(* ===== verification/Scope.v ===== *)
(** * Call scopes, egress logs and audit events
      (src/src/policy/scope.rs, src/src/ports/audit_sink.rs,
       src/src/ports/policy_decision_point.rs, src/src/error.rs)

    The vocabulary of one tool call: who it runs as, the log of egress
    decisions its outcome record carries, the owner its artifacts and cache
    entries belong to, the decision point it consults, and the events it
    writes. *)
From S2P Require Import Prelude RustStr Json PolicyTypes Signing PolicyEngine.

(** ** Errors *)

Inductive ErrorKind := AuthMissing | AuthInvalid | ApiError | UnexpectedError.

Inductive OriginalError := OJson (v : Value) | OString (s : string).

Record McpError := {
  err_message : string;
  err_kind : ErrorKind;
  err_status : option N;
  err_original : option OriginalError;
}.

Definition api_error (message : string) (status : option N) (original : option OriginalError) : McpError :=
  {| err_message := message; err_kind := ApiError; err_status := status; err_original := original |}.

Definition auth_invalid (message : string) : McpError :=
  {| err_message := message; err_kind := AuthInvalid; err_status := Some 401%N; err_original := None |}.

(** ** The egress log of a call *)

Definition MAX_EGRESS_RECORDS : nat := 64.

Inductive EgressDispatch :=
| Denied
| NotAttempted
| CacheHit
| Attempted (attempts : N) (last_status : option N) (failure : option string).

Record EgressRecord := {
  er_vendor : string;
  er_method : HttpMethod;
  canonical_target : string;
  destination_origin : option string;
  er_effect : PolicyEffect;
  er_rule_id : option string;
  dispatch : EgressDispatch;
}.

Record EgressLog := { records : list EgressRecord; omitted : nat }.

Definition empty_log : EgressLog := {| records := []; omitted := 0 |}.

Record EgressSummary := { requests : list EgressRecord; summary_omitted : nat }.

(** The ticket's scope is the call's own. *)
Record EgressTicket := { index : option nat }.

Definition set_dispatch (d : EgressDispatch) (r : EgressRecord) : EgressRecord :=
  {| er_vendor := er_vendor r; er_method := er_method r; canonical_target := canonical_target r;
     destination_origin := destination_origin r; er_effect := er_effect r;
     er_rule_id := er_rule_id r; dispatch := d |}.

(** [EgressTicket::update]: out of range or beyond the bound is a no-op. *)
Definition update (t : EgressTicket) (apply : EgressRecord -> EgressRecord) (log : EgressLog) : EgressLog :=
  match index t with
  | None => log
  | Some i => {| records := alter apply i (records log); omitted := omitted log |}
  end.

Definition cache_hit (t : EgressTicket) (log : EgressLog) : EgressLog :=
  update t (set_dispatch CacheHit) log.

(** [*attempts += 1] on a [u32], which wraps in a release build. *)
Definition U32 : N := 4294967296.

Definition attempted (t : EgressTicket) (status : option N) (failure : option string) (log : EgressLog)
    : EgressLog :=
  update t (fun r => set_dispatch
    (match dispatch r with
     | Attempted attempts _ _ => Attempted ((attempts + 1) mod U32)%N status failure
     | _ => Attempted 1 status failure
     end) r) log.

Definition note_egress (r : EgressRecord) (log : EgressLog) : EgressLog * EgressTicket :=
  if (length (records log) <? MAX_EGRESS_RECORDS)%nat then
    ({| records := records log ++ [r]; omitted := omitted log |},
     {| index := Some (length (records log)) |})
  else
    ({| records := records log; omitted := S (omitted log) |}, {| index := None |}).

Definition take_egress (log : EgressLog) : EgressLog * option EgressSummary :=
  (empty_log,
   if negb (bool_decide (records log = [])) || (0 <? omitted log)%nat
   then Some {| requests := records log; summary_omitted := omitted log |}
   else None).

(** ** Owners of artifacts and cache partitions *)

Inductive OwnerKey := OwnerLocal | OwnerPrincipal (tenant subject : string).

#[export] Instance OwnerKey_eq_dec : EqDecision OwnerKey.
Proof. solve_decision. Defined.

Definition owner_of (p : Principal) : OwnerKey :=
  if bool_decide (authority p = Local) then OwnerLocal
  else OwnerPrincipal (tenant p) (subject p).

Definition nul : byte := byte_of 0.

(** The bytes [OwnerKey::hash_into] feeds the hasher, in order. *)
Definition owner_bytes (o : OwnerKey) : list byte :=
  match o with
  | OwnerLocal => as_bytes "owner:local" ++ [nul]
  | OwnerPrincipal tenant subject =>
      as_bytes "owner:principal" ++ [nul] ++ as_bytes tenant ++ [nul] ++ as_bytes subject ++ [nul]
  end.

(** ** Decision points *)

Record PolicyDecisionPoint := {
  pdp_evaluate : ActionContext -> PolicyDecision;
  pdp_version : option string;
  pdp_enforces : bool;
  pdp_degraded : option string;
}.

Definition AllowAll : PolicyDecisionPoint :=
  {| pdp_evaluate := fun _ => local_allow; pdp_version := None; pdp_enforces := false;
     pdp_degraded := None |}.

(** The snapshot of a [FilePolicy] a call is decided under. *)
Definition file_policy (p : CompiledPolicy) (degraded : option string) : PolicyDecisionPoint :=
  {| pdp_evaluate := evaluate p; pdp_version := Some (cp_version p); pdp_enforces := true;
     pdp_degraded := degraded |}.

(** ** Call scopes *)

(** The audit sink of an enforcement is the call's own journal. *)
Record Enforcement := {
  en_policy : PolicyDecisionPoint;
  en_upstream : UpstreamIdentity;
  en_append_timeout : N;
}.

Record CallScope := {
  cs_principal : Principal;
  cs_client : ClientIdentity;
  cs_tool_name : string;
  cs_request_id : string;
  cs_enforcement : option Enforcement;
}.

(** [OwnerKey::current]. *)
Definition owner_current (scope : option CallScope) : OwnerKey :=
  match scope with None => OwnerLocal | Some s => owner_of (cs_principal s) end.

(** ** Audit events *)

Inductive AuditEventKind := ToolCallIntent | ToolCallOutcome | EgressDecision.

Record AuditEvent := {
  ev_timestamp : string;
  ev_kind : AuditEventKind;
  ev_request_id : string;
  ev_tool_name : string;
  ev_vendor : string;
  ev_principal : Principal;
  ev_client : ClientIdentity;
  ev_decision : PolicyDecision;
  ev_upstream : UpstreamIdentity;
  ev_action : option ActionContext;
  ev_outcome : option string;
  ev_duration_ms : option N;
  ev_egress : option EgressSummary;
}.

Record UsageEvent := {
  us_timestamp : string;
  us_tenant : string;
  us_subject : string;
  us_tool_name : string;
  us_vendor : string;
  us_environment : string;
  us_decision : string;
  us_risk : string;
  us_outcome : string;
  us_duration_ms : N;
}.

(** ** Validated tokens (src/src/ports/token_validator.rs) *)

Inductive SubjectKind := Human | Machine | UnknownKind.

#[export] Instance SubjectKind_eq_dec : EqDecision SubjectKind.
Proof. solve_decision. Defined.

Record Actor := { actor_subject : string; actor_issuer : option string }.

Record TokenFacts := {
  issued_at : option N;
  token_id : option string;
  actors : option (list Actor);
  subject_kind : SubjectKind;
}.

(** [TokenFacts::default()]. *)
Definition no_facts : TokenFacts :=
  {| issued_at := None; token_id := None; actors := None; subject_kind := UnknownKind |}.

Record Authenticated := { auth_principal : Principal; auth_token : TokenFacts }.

**DIRECTIONS**
Set down each record again, exactly as written.

**TASK ANSWER**
(* ===== verification/Scope.v ===== *)
(** * Call scopes, egress logs and audit events
      (src/src/policy/scope.rs, src/src/ports/audit_sink.rs,
       src/src/ports/policy_decision_point.rs, src/src/error.rs)

    The vocabulary of one tool call: who it runs as, the log of egress
    decisions its outcome record carries, the owner its artifacts and cache
    entries belong to, the decision point it consults, and the events it
    writes. *)
From S2P Require Import Prelude RustStr Json PolicyTypes Signing PolicyEngine.

(** ** Errors *)

Inductive ErrorKind := AuthMissing | AuthInvalid | ApiError | UnexpectedError.

Inductive OriginalError := OJson (v : Value) | OString (s : string).

Record McpError := {
  err_message : string;
  err_kind : ErrorKind;
  err_status : option N;
  err_original : option OriginalError;
}.

Definition api_error (message : string) (status : option N) (original : option OriginalError) : McpError :=
  {| err_message := message; err_kind := ApiError; err_status := status; err_original := original |}.

Definition auth_invalid (message : string) : McpError :=
  {| err_message := message; err_kind := AuthInvalid; err_status := Some 401%N; err_original := None |}.

(** ** The egress log of a call *)

Definition MAX_EGRESS_RECORDS : nat := 64.

Inductive EgressDispatch :=
| Denied
| NotAttempted
| CacheHit
| Attempted (attempts : N) (last_status : option N) (failure : option string).

Record EgressRecord := {
  er_vendor : string;
  er_method : HttpMethod;
  canonical_target : string;
  destination_origin : option string;
  er_effect : PolicyEffect;
  er_rule_id : option string;
  dispatch : EgressDispatch;
}.

Record EgressLog := { records : list EgressRecord; omitted : nat }.

Definition empty_log : EgressLog := {| records := []; omitted := 0 |}.

Record EgressSummary := { requests : list EgressRecord; summary_omitted : nat }.

(** The ticket's scope is the call's own. *)
Record EgressTicket := { index : option nat }.

Definition set_dispatch (d : EgressDispatch) (r : EgressRecord) : EgressRecord :=
  {| er_vendor := er_vendor r; er_method := er_method r; canonical_target := canonical_target r;
     destination_origin := destination_origin r; er_effect := er_effect r;
     er_rule_id := er_rule_id r; dispatch := d |}.

(** [EgressTicket::update]: out of range or beyond the bound is a no-op. *)
Definition update (t : EgressTicket) (apply : EgressRecord -> EgressRecord) (log : EgressLog) : EgressLog :=
  match index t with
  | None => log
  | Some i => {| records := alter apply i (records log); omitted := omitted log |}
  end.

Definition cache_hit (t : EgressTicket) (log : EgressLog) : EgressLog :=
  update t (set_dispatch CacheHit) log.

(** [*attempts += 1] on a [u32], which wraps in a release build. *)
Definition U32 : N := 4294967296.

Definition attempted (t : EgressTicket) (status : option N) (failure : option string) (log : EgressLog)
    : EgressLog :=
  update t (fun r => set_dispatch
    (match dispatch r with
     | Attempted attempts _ _ => Attempted ((attempts + 1) mod U32)%N status failure
     | _ => Attempted 1 status failure
     end) r) log.

Definition note_egress (r : EgressRecord) (log : EgressLog) : EgressLog * EgressTicket :=
  if (length (records log) <? MAX_EGRESS_RECORDS)%nat then
    ({| records := records log ++ [r]; omitted := omitted log |},
     {| index := Some (length (records log)) |})
  else
    ({| records := records log; omitted := S (omitted log) |}, {| index := None |}).

Definition take_egress (log : EgressLog) : EgressLog * option EgressSummary :=
  (empty_log,
   if negb (bool_decide (records log = [])) || (0 <? omitted log)%nat
   then Some {| requests := records log; summary_omitted := omitted log |}
   else None).

(** ** Owners of artifacts and cache partitions *)

Inductive OwnerKey := OwnerLocal | OwnerPrincipal (tenant subject : string).

#[export] Instance OwnerKey_eq_dec : EqDecision OwnerKey.
Proof. solve_decision. Defined.

Definition owner_of (p : Principal) : OwnerKey :=
  if bool_decide (authority p = Local) then OwnerLocal
  else OwnerPrincipal (tenant p) (subject p).

Definition nul : byte := byte_of 0.

(** The bytes [OwnerKey::hash_into] feeds the hasher, in order. *)
Definition owner_bytes (o : OwnerKey) : list byte :=
  match o with
  | OwnerLocal => as_bytes "owner:local" ++ [nul]
  | OwnerPrincipal tenant subject =>
      as_bytes "owner:principal" ++ [nul] ++ as_bytes tenant ++ [nul] ++ as_bytes subject ++ [nul]
  end.

(** ** Decision points *)

Record PolicyDecisionPoint := {
  pdp_evaluate : ActionContext -> PolicyDecision;
  pdp_version : option string;
  pdp_enforces : bool;
  pdp_degraded : option string;
}.

Definition AllowAll : PolicyDecisionPoint :=
  {| pdp_evaluate := fun _ => local_allow; pdp_version := None; pdp_enforces := false;
     pdp_degraded := None |}.

(** The snapshot of a [FilePolicy] a call is decided under. *)
Definition file_policy (p : CompiledPolicy) (degraded : option string) : PolicyDecisionPoint :=
  {| pdp_evaluate := evaluate p; pdp_version := Some (cp_version p); pdp_enforces := true;
     pdp_degraded := degraded |}.

(** ** Call scopes *)

(** The audit sink of an enforcement is the call's own journal. *)
Record Enforcement := {
  en_policy : PolicyDecisionPoint;
  en_upstream : UpstreamIdentity;
  en_append_timeout : N;
}.

Record CallScope := {
  cs_principal : Principal;
  cs_client : ClientIdentity;
  cs_tool_name : string;
  cs_request_id : string;
  cs_enforcement : option Enforcement;
}.

(** [OwnerKey::current]. *)
Definition owner_current (scope : option CallScope) : OwnerKey :=
  match scope with None => OwnerLocal | Some s => owner_of (cs_principal s) end.

(** ** Audit events *)

Inductive AuditEventKind := ToolCallIntent | ToolCallOutcome | EgressDecision.

Record AuditEvent := {
  ev_timestamp : string;
  ev_kind : AuditEventKind;
  ev_request_id : string;
  ev_tool_name : string;
  ev_vendor : string;
  ev_principal : Principal;
  ev_client : ClientIdentity;
  ev_decision : PolicyDecision;
  ev_upstream : UpstreamIdentity;
  ev_action : option ActionContext;
  ev_outcome : option string;
  ev_duration_ms : option N;
  ev_egress : option EgressSummary;
}.

Record UsageEvent := {
  us_timestamp : string;
  us_tenant : string;
  us_subject : string;
  us_tool_name : string;
  us_vendor : string;
  us_environment : string;
  us_decision : string;
  us_risk : string;
  us_outcome : string;
  us_duration_ms : N;
}.

(** ** Validated tokens (src/src/ports/token_validator.rs) *)

Inductive SubjectKind := Human | Machine | UnknownKind.

#[export] Instance SubjectKind_eq_dec : EqDecision SubjectKind.
Proof. solve_decision. Defined.

Record Actor := { actor_subject : string; actor_issuer : option string }.

Record TokenFacts := {
  issued_at : option N;
  token_id : option string;
  actors : option (list Actor);
  subject_kind : SubjectKind;
}.

(** [TokenFacts::default()]. *)
Definition no_facts : TokenFacts :=
  {| issued_at := None; token_id := None; actors := None; subject_kind := UnknownKind |}.

Record Authenticated := { auth_principal : Principal; auth_token : TokenFacts }.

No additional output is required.